- What the task asks: In the entries below, how many lines contain the string "outside"? State the number and nothing else.

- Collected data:
Segment Open

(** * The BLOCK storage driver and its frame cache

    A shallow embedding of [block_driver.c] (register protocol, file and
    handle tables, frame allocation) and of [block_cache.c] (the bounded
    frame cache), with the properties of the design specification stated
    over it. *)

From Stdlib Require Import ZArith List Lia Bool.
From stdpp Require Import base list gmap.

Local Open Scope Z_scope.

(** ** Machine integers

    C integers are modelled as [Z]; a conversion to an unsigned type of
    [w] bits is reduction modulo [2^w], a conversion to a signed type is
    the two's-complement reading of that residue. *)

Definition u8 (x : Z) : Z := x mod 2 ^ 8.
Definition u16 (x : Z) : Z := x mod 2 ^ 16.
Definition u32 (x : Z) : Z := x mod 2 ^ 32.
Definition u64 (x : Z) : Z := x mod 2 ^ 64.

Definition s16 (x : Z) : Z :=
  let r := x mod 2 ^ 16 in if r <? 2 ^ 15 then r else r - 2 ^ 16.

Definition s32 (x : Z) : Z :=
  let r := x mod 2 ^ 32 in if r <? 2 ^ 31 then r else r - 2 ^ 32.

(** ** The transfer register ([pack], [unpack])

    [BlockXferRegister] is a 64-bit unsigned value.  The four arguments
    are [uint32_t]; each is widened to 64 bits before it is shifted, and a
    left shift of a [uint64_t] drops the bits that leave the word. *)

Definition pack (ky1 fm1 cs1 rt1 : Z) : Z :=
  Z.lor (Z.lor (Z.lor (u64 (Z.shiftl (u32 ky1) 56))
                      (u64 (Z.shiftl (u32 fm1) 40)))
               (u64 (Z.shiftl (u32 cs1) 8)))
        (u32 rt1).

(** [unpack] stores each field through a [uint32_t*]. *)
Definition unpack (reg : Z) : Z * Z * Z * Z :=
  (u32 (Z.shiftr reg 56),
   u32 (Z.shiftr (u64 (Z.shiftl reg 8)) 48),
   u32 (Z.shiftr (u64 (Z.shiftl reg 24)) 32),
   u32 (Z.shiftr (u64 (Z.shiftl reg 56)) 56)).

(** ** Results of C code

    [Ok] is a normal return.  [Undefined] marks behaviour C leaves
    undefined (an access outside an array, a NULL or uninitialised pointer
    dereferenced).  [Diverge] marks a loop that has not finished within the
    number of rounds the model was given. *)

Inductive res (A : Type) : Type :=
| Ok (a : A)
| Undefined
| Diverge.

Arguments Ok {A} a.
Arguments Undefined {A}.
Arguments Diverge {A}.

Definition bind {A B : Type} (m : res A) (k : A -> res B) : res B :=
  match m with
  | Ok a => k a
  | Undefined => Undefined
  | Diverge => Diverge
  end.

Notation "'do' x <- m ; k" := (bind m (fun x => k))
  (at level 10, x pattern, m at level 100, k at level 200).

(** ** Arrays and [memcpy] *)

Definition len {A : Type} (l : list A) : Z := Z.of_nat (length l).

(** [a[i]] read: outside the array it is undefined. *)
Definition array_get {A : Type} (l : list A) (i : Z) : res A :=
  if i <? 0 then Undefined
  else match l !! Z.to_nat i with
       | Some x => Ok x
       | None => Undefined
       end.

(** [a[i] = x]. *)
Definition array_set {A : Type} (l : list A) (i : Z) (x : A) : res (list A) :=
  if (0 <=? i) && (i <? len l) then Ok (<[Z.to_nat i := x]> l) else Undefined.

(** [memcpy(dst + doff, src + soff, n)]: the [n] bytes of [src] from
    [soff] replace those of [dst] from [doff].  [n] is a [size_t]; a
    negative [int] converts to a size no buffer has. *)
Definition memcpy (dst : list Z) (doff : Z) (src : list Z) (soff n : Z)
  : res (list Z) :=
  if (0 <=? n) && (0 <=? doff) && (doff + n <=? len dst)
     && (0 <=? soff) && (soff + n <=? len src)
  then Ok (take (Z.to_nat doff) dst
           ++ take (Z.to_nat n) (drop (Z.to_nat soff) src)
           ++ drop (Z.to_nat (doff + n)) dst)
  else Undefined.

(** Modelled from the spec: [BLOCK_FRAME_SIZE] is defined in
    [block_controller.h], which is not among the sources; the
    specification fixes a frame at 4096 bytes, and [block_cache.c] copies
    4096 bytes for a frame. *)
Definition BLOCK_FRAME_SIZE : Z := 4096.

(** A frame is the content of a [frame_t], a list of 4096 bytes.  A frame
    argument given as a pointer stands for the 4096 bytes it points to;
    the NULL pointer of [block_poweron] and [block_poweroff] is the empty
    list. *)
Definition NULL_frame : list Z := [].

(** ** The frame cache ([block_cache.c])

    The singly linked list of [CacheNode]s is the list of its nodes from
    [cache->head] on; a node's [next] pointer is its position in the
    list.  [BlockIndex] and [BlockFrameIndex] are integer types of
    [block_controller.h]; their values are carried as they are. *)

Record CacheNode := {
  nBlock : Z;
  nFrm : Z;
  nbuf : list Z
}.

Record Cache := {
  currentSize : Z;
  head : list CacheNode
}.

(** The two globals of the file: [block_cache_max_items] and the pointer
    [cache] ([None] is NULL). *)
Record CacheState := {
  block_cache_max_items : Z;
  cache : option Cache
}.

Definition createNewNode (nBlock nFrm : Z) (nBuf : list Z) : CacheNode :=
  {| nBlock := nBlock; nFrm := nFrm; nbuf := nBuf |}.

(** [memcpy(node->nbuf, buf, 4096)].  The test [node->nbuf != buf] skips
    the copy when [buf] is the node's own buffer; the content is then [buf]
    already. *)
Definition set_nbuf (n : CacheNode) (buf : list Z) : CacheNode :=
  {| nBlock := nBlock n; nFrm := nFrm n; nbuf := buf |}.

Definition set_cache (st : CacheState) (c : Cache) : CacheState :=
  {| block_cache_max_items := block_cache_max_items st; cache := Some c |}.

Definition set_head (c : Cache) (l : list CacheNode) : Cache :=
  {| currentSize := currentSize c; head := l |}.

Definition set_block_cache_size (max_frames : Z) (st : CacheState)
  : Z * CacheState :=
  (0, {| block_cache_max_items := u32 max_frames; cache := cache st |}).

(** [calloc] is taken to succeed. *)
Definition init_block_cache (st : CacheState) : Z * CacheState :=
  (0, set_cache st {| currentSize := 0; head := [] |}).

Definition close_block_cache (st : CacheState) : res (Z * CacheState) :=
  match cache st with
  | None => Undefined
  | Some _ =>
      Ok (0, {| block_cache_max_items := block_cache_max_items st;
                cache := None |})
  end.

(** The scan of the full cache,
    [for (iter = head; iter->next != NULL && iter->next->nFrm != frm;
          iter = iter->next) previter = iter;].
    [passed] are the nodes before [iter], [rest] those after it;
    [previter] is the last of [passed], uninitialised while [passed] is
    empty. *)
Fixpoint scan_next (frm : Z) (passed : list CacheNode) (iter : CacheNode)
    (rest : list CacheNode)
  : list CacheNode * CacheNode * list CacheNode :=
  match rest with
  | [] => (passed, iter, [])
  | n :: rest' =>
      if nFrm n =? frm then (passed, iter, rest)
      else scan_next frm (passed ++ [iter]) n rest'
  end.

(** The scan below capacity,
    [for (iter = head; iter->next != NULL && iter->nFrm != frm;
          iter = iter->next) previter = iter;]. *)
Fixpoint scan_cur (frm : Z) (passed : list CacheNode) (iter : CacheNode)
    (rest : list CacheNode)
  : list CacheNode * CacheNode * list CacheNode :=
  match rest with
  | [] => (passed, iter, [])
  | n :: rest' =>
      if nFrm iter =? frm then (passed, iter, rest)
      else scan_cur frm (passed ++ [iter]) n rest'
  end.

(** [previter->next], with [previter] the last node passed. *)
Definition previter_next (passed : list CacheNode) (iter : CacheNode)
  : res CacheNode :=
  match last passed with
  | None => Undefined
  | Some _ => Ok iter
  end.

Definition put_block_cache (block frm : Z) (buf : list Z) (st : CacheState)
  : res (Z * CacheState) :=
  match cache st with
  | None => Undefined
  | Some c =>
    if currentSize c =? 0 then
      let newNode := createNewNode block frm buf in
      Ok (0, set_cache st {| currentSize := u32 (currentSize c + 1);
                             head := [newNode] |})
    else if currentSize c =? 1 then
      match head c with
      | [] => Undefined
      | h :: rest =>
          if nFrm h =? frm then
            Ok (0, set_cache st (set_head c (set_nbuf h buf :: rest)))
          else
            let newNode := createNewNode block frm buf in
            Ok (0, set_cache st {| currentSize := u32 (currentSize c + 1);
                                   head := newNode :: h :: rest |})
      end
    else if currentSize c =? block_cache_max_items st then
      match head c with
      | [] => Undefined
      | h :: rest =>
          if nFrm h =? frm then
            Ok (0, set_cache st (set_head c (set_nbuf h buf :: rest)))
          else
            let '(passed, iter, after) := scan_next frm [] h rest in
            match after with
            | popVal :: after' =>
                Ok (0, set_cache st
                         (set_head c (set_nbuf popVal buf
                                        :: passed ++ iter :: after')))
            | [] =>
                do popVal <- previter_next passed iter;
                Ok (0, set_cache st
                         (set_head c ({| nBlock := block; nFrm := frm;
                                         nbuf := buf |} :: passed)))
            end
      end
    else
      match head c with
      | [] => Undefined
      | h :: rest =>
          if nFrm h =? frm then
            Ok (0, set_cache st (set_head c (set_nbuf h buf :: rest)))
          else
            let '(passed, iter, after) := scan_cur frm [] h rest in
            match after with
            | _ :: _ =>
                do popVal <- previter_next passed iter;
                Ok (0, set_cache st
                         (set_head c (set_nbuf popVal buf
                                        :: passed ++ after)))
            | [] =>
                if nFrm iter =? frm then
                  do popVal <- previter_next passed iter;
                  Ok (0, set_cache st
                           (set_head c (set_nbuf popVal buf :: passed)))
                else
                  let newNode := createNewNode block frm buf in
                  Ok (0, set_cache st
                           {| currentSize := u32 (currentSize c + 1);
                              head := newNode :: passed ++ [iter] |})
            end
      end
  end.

Segment Closed

- Solved exercise: 2